Morocco will invest $9 billion upfront to build 2 Gigawatts of solar power, distributed between 5 solar power plants, by 2020.
The 2 GW (2,000 Megawatts) is enough to supply 40% of the nation’s electricity to 32 million souls, who apparently have fairly modest energy needs.
For example, 32 million Californians added 3,000 Megawatts last year – mostly of wind power. However, that provided a much tinier fraction of our usage.
The five plants are to be built sequentially, with the first one starting up in 2015, saving money right away, by beginning to cut Moroccan dependence on foreign oil and gas imports from nearby neighbors.
Refreshingly unlike so many of those in more oil-corrupted nations that do the bidding of the fossil lobby, Moroccan parliamentary spokesmen and women appear to not only genuinely want “to leave green footprints in the sands of time” but even more incredibly, to be able to muster the voting majority in the kingdom’s bicameral parliament to make it happen.
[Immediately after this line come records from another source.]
Lemma transform_writes {S} (pr : list Z -> M S unit) `{!Sink pr} ct cn cn' z :
  apply_entries (ct_entry ct) cn = Some cn' -> translates std (ct_entry ct) cn' z -> exists q, read_as q z /\
  forall o t, holds o t -> exists o', cql_transform pr ct cn o = Some (0, no_error ct, o') /\ holds o' (t ++ q).
Proof.
  intros Ha Hz. destruct (sends_tree pr std _ _ _ Hz) as (q & E & Hq). exists (q ++ [32]). split.
  - intros rest p Hp. rewrite <- app_assoc. apply parses_whole; [done|by eapply translates_set_not|done|done].
  - intros o t Ho. destruct (E o [] t Ho) as (o' & E' & Ho'). exists o'. split; [|done]. unfold cql_transform, cql_transform_r. rewrite Ha. cbn [lift].
    rewrite (bind_Some _ _ _ cn' (o, [])) by done. by rewrite E'.
Qed.


(** C8: [cql_transform_buf] of such a tree puts the text and its end into the
    buffer when there is room for both; otherwise it returns -1 and the handle
    has the diagnostic for too many characters, with the size as its text.  What
    lies behind the buffer is not touched. *)
Theorem cql_transform_buf_fits ct cn cn' z out tail :
  apply_entries (ct_entry ct) cn = Some cn' -> translates std (ct_entry ct) cn' z -> 0 < zlen out < 2 ^ 31 ->
  exists q out', read_as q z /\ zlen out' = zlen out /\
    cql_transform_buf ct cn (out ++ tail) (zlen out) =
      (if zlen q <? zlen out then Some (0, no_error ct, out' ++ tail)
       else Some (-1, Transform (ct_entry ct) (ct_tok_cfg ct) YAZ_SRW_TOO_MANY_CHARS_IN_QUERY (fmt_d (zlen out)), out' ++ tail)) /\
    (zlen q < zlen out -> exists rest, out' = q ++ 0 :: rest).
Proof.
  intros Ha Hz Hm. destruct (transform_writes cql_buf_write_handler (Sink0 := buf_sink (zlen out) tail) ct cn cn' z Ha Hz) as (q & Hq & Hw).
  destruct (Hw (Info (zlen out) 0 (out ++ tail)) []) as (o' & E & Hm' & Ho').
  { split; [done|]. left. exists out. split_and!; [done|zl|lia|done]. }
  cbn [app] in Ho'. exists q. unfold cql_transform_buf. rewrite E. cbn [mbind option_bind]. pose proof (zlen_nonneg q). destruct Ho' as [(r & Hb & H1 & H2 & ->)|(H1 & -> & body & Hb & H2)].
  - rewrite (proj2 (Z.ltb_lt (zlen q) (zlen out))), (proj2 (Z.ltb_ge (zlen q) 0)), Hb, (splice_over q r [0]) by (rewrite ?zlen_cons, ?zlen_nil; lia).
    exists (q ++ [0] ++ drop 1 r). split; [done|]. split; [|split; [cbn [mbind option_bind length]; by rewrite <- !app_assoc|intros _; by exists (drop 1 r)]].
    rewrite !zlen_app, zlen_cons, zlen_nil. unfold zlen in *. rewrite length_drop. lia.
  - rewrite (proj2 (Z.ltb_ge (zlen q) (zlen out))) by done. change (-1 <? 0) with true. cbv iota. exists body. split; [done|]. split; [done|]. split; [|lia].
    unfold cql_transform_set_error. rewrite cstr_spec by (apply fmt_d_any; lia). cbn [mbind option_bind]. by rewrite Hb.
Qed.
End whole.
Maybe they don’t have Fox News there.
Morocco’s Finance Minister Salaheddine Mezouar says that the project will send a very clear message about the need to face up to the challenges of climate change, and that this is just the beginning for the nation. He said, “Morocco is determined to protect the environment in all its future projects.”
Energy Minister Amina Benkhadra also appears undaunted. She promises: “This is a bold but realistic project. We will guarantee all the technical and financial resources to make it succeed.”
The Moroccan government is mobilizing multiple financing sources, and partnering with the World Bank, the European Commission and Desertec to bring about this promise for a future of clean solar power.
If only our own government could be as easily moved to leave green footprints in the sands of time. Our civilization would survive. Then maybe one day we would have architecture like this ancient gate that would bear witness to the centuries and centuries of free sun power we could have utilized instead.